(** ** Reply anchors *)

Definition reply_instruction (event_id : string) : string :=
  nl +:+ "IMPORTANT: For ordinary replies in this turn, use `--reply-to " +:+ event_id +:+
  "` on `buzz messages send` so the conversation stays threaded. If the human explicitly asks for a channel-root, top-level, or broadcast post, send that message without `--reply-to`. If the requested destination is ambiguous, ask before sending.".

Definition append_reply_instruction (s event_id : string) : string := s +:+ reply_instruction event_id.

Definition append_new_thread_reply_instruction (s event_id : string) : string :=
  s +:+ nl +:+ "IMPORTANT: This is a new top-level message. For ordinary replies in this turn, use `--reply-to " +:+ event_id +:+
  "` on `buzz messages send` — the triggering message is the thread root. Do NOT reply into any other (older) thread. If the human explicitly asks for a channel-root, top-level, or broadcast post, send that message without `--reply-to`.".

Definition known_agent (profile_lookup : option PromptProfileLookup) (pubkey : string) : bool :=
  match profile_lookup ≫= (fun m => m !! normalize_lookup_key pubkey) with Some p => is_agent p | None => false end.

Definition turn_is_human_facing (sender_pubkey : string) (thread_tags : ThreadTags) (profile_lookup : option PromptProfileLookup) : bool :=
  if negb (known_agent profile_lookup sender_pubkey) then true
  else existsb (fun pk => negb (known_agent profile_lookup pk)) (mentioned_pubkeys thread_tags).

Definition resolve_reply_anchor (sender_pubkey : string) (thread_tags : ThreadTags) (triggering_event_id : string)
    (profile_lookup : option PromptProfileLookup) : option string :=
  if negb (turn_is_human_facing sender_pubkey thread_tags profile_lookup) then None
  else Some (default triggering_event_id (tt_root thread_tags)).

(** The parent line, when the parent is not the root. *)
Definition parent_line (thread_tags : ThreadTags) (root : string) : string :=
  match tt_parent thread_tags with
  | Some parent => if String.eqb parent root then EmptyString else nl +:+ "Parent: " +:+ parent
  | None => EmptyString
  end.

Definition with_anchor (append : string -> string -> string) (s : string) (reply_anchor : option string) : string :=
  match reply_anchor with Some event_id => append s event_id | None => s end.

Definition thread_hint : string :=
  "Thread context included below. Use `buzz messages thread --channel <UUID> --event <ID>` for full history if truncated.".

## [What is expected]
In the listing above, find the line containing "None => EmptyString", then reproduce it and each line after it through the end, exactly and with nothing added.

## [Answer to the problem]
  | None => EmptyString
  end.

Definition with_anchor (append : string -> string -> string) (s : string) (reply_anchor : option string) : string :=
  match reply_anchor with Some event_id => append s event_id | None => s end.

Definition thread_hint : string :=
  "Thread context included below. Use `buzz messages thread --channel <UUID> --event <ID>` for full history if truncated.".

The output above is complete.